El primero: la moral cristiana ha atribuido
al hombre un “valor absoluto”. Valor
que ha sido despreciado y violentado constantemente en la contemporaneidad, no
hace falta recurrir a ejemplos puesto que son conocidos y continuos: desde el
trato colonial a los campos, los gulag o las conocidas
situaciones presentes (Abu Ghraib, Guantánamos, etc.).

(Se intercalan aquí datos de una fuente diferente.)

(** X13.  One student record without a name empties the store: when a
    roll number that lists at least one encoding has a student record
    with no ['name'], the load ends in its [except] branch and leaves all
    four lists empty, whatever else the files hold. *)
Theorem load_encodings_missing_name (now : string)
    (encodings_data : list (string * list encoding))
    (students_data : gmap string student_info) (e : engine)
    (roll : string) (encs : list encoding) (student : student_info) :
  (roll, encs) ∈ encodings_data ->
  encs <> [] ->
  students_data !! roll = Some student ->
  stu_name student = None ->
  load_encodings dist stdev now
    (Content encodings_data) (Content students_data) e
  = clear_known e.
Proof.
  intros Hin Hne Hstu Hname. unfold load_encodings.
  cbn [exists_ json_load andb].
  rewrite (load_items_no_name students_data roll encs student Hne Hstu
             Hname encodings_data 0 (clear_known e) Hin).
  reflexivity.
Qed.

Lemma append_encodings_fields (roll : string) (student : student_info) :
  forall (rest : list encoding) (i total : nat) (e e' : engine)
         (total' : nat),
    append_encodings roll student i rest total e = Some (e', total') ->
    e' = set_known (known_encodings e') (known_names e') (known_rolls e')
           (known_metadata e') e /\
    (total' + length (known_encodings e)
     = total + length (known_encodings e'))%nat.
Proof.
  induction rest as [|enc rest IH]; intros i total e e' total' H;
    simpl in H.
  - simplify_eq. split; [by destruct e'|lia].
  - destruct (stu_name student) as [nm|]; [|discriminate]. simpl in H.
    apply IH in H as [Heq Htot]. split.
    + rewrite Heq at 1. reflexivity.
    + simpl in Htot. rewrite length_app in Htot. simpl in Htot. lia.
Qed.

Lemma load_items_fields (students_data : gmap string student_info) :
  forall (items : list (string * list encoding)) (total : nat)
         (e e' : engine) (total' : nat),
    load_items items students_data total e = Some (e', total') ->
    e' = set_known (known_encodings e') (known_names e') (known_rolls e')
           (known_metadata e') e /\
    (total' + length (known_encodings e)
     = total + length (known_encodings e'))%nat.
Proof.
  induction items as [|[roll encs] items IH]; intros total e e' total' H;
    simpl in H.
  - simplify_eq. split; [by destruct e'|lia].
  - destruct (students_data !! roll) as [student|]; [|by apply IH].
    destruct (append_encodings roll student 0 encs total e)
      as [[e1 t1]|] eqn:Happ; [|discriminate]. simpl in H.
    apply append_encodings_fields in Happ as [Heq1 Htot1].
    apply IH in H as [Heq Htot]. split.
    + rewrite Heq at 1. rewrite Heq1. reflexivity.
    + lia.
Qed.

(** X14.  A load never touches the statistics, the detection model or the
    quality threshold, and it leaves both matching thresholds as they
    were whenever fewer than ten encodings end up in the store:
    calibration on load starts at ten. *)
Theorem load_encodings_keeps_settings (now : string)
    (encodings_file : file (list (string * list encoding)))
    (students_file : file (gmap string student_info)) (e : engine) :
  let e' := load_encodings dist stdev now encodings_file students_file e in
  recognition_stats e' = recognition_stats e /\
  current_model e' = current_model e /\
  quality_threshold e' = quality_threshold e /\
  ((length (known_encodings e') < 10)%nat ->
   face_distance_threshold e' = face_distance_threshold e /\
   confidence_threshold e' = confidence_threshold e).
Proof.
  unfold load_encodings.
  destruct encodings_file as [| |encodings_data];
    destruct students_file as [| |students_data];
    cbn [exists_ json_load andb]; try (by repeat split).
  destruct (load_items encodings_data students_data 0 (clear_known e))
    as [[e1 total]|] eqn:Hload; [|by repeat split].
  apply load_items_fields in Hload as [Heq Htot].
  simpl in Htot.
  destruct (10 <=? total)%nat eqn:Eten.
  - apply Nat.leb_le in Eten.
    destruct (auto_calibrate_known dist stdev now e1)
      as (A1 & _ & _ & _ & A5 & A6).
    assert (Hq : quality_threshold (fst (auto_calibrate dist stdev now e1))
                 = quality_threshold e1).
    { unfold auto_calibrate.
      repeat (case_match; try reflexivity). }
    rewrite A5, A6, Hq, A1, Heq. simpl.
    split_and!; try reflexivity. intros Hlt. lia.
  - rewrite Heq. simpl. by repeat split.
Qed.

Efectivamente, otorgar al ser humano el
estatuto metafísico y antropológico de
criatura “especial” que mantiene en sí algo del espíritu divino, pese al
pecado habría evitado –como señalaban estos autores- que el hombre se volviera
contra sí, se despreciara o “tomara
partido contra la vida”. Este gran “antídoto
contra el nihilismo teórico y práctico”, se ha deshecho como un azucarillo
en el momento nihilista presente, junto con los otros dos frenos: unos valores absolutos y la afirmación de la
perfección del mundo.
La desaparición de estos frenos ha hecho que
se desencadenaran, efectivamente, las fuerzas más opuestas al cristianismo, tal
como nos advertía en otro fragmento póstumo:
Nos precipitaremos súbitamente en las apreciaciones opuestas
con una cantidad de energía igual a aquella con que hemos sido cristianos
La consecuencia ha sido una nueva libertad, enorme y
terrible, que ya vislumbraba el loco de la linterna en el #125 de La gaya ciencia; libertad, también para el mal, sobre la que Camus
reflexionaba ampliamente en El hombre
rebelde.
Hoy el cristianismo
no proporciona ningún freno normativo al ser común. En parte porque el
cristianismo institucional actúa movido por vaivenes y contradicciones políticas en su dialéctica personal con
el mundo.
El otro argumento
que Pannenberg, Montinari y, con enorme
profundidad, Valadier han desarrollado es la voluntad de “veracidad” que el
cristianismo llevaba en su seno como una semilla potencialmente destructora de
sus propias verdades. Veracidad que
impide al hombre actual la creencia,
tal como se practicaba durante siglos.
La situación
muestra a un ser que cada vez sufre más, que busca a tientas agarraderos
espirituales, desfondado, sin referencias, atomizado y separado progresivamente
de las viejas estructuras (religiosas o no) que construían lazos comunitarios. Sin creencia, pero crédulo, al que
ni la Política, ni el Arte, ni la Cultura, ni aún el deporte logran re-componer.
¿Qué hemos ganado?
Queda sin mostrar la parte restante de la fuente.